China has invited medical experts from the US and Germany to help in the cancer treatment of dissident Nobel laureate Liu Xiaobo - a move some claim has been taken for PR reasons ahead of the G20 summit.

Chinese President Xi Jinping’s is due to fly to Germany to attend the meeting in Hamburg on Friday and Saturday, where he will seek to project Chinese leadership on a range of issues from trade to climate change.

Earlier this week, it was revealed that China’s only Nobel Peace Prize winner had been released from prison on medical grounds to treat his liver cancer. Now, it has been reported officials in the north-eastern city of Shenyang have invited experts from the US and Germany to help treat him.

Reuters reported the hospital in the city made the decision at the request of the family and in consultation with the doctors already treating him, the Shenyang Bureau of Justice said in a short statement on its website.

It said that a German government spokesman confirmed that a German doctor was part of the team treating Liu and that officials in Berlin were in close contact with the Chinese government.

“The Chinese government told us yesterday about their willingness to allow treatment for Mr Liu including access to foreign doctors, including a German specialist,” government spokesman Steffen Seibert told reporters.

“We very much welcome this and are still pushing for a humanitarian solution.”

Nobel peace laureate, dissident and civil rights activist Liu Xiaobo (EPA)

Liu, 61, who participated in the 1989 pro-democracy Tiananmen Square demonstrations, became the first citizen of the People's Republic of China to win the Nobel Prize in 2010 for advocating greater freedoms in his country.

He was arrested in 2008 and subsequently sentenced to 11 years in prison for “inciting subversion of state power” and has been held incommunicado since.
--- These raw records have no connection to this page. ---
(** * gcal-mcp: account resolution, credential access, envelope crypto and
    transactions

    An embedding of db.ts and of the three files that tools.ts holds (the
    tool table, calendar.ts and crypto.ts).

    Strings are [string] (sequences of bytes, the UTF-8 text that SQLite
    stores); buffers are [list byte]; JavaScript numbers that the code only
    uses as integers are [Z].  A rejected promise or thrown exception is the
    left summand of a result; the calls a function makes on its collaborators
    (SQL statements, the decrypt routine, the key-derivation primitive, the
    remote calendar service) are recorded in a trace, so that "without
    consulting", "before performing" and "exactly once" can be read off the
    result. *)

From Stdlib Require Import ZArith NArith Lia Bool Ascii.
From Stdlib.Strings Require Byte.
From stdpp Require Import base option list strings gmap sorting.

Open Scope Z_scope.

(** ** JavaScript values *)

Module Js.

(** A thrown value.  Every [throw new Error(msg)] of the sources builds an
    object with [name = "Error"], the message, and no [code]; errors raised
    by Node's [crypto] also carry a [code]. *)
Record JsError := { name : string; message : string; code : option string }.

Definition Error (msg : string) : JsError :=
  {| name := "Error"; message := msg; code := None |}.

(** The string whose bytes are the given numbers. *)
Definition bytes (l : list Z) : string :=
  String.string_of_list_ascii ((fun z => ascii_of_N (Z.to_N z)) <$> l).

(** The UTF-8 encodings of the characters that [String.prototype.trim]
    strips: TAB, LF, VT, FF, CR, SPACE, U+00A0, U+1680, U+2000 to U+200A,
    U+2028, U+2029, U+202F, U+205F, U+3000 and U+FEFF. *)
Definition white_space : list string :=
  [bytes [9]; bytes [10]; bytes [11]; bytes [12]; bytes [13]; bytes [32];
   bytes [194; 160]; bytes [225; 154; 128]]
  ++ ((fun b => bytes [226; 128; b]) <$>
        [128; 129; 130; 131; 132; 133; 134; 135; 136; 137; 138])
  ++ [bytes [226; 128; 168]; bytes [226; 128; 169]; bytes [226; 128; 175];
      bytes [226; 129; 159]; bytes [227; 128; 128]; bytes [239; 187; 191]].

(** [s] without the prefix [t], when it starts with [t]. *)
Fixpoint strip_prefix (t s : string) : option string :=
  match t, s with
  | EmptyString, _ => Some s
  | String _ _, EmptyString => None
  | String a t', String b s' => if decide (a = b) then strip_prefix t' s' else None
  end.

(** [s] without its first character, when that is one of [tokens]. *)
Fixpoint strip_one (tokens : list string) (s : string) : option string :=
  match tokens with
  | [] => None
  | t :: tokens' =>
      match strip_prefix t s with
      | Some rest => Some rest
      | None => strip_one tokens' s
      end
  end.

Fixpoint strip_all (fuel : nat) (tokens : list string) (s : string) : string :=
  match fuel with
  | O => s
  | S fuel' =>
      match strip_one tokens s with
      | Some rest => strip_all fuel' tokens rest
      | None => s
      end
  end.

(** [String.prototype.trimStart], [trimEnd] and [trim]; the end is trimmed
    on the reversed string against the reversed encodings. *)
Definition trimStart (s : string) : string :=
  strip_all (String.length s) white_space s.

Definition trimEnd (s : string) : string :=
  String.rev (strip_all (String.length s) (String.rev <$> white_space) (String.rev s)).

Definition trim (s : string) : string := trimEnd (trimStart s).

(** ASCII case mapping, shared by [String.prototype.toLowerCase], SQLite's
    [LOWER] and the [/i] flag of a regular expression whose pattern is ASCII.
    JavaScript also maps letters outside ASCII; the byte model leaves their
    encodings as they are, so [toLowerCase] is exact on ASCII text, and the
    theorems that depend on what it returns are stated for ASCII text
    ([is_ascii] below). *)
Definition lower_ascii (c : ascii) : ascii :=
  let n := N_of_ascii c in
  if ((65 <=? n) && (n <=? 90))%N then ascii_of_N (n + 32) else c.

Fixpoint toLowerCase (s : string) : string :=
  match s with
  | EmptyString => EmptyString
  | String c s' => String (lower_ascii c) (toLowerCase s')
  end.

(** ASCII text: every byte is between 1 and 127.  On such strings the
    case mapping above is that of JavaScript, and a byte is a character of
    SQLite (whose text functions stop at a zero byte). *)
Definition is_ascii (s : string) : bool :=
  forallb (fun c => (0 <? N_of_ascii c)%N && (N_of_ascii c <? 128)%N)
    (String.list_ascii_of_string s).

(** Truthiness of a string: [!s] holds exactly for the empty string. *)
Definition truthy (s : string) : bool :=
  match s with EmptyString => false | String _ _ => true end.

(** [if (x)] on a nullable text value: the value when it is a non-empty
    string, nothing for [null] and for the empty string. *)
Definition if_truthy (x : option string) : option string :=
  match x with
  | Some s => if truthy s then Some s else None
  | None => None
  end.

(** [s.startsWith(p)] and [s.includes(p)]. *)
Fixpoint startsWith (p s : string) : bool :=
  match p, s with
  | EmptyString, _ => true
  | String _ _, EmptyString => false
  | String a p', String b s' => if decide (a = b) then startsWith p' s' else false
  end.

Fixpoint includes (p s : string) : bool :=
  startsWith p s ||
  match s with
  | EmptyString => false
  | String _ s' => includes p s'
  end.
Following Burma’s release of Aung San Suu Kyi from house arrest in November 2010, he is the only laureate currently serving a prison sentence.

“Having foreign experts on the medical team is no replacement for Liu Xiaobo and his family to freely choose how and where he should be treated,” Liu’s friend, the scholar Wen Kejian, told the Associated Press. “We have not been able to speak to family members, who are under pressure not to speak to us.”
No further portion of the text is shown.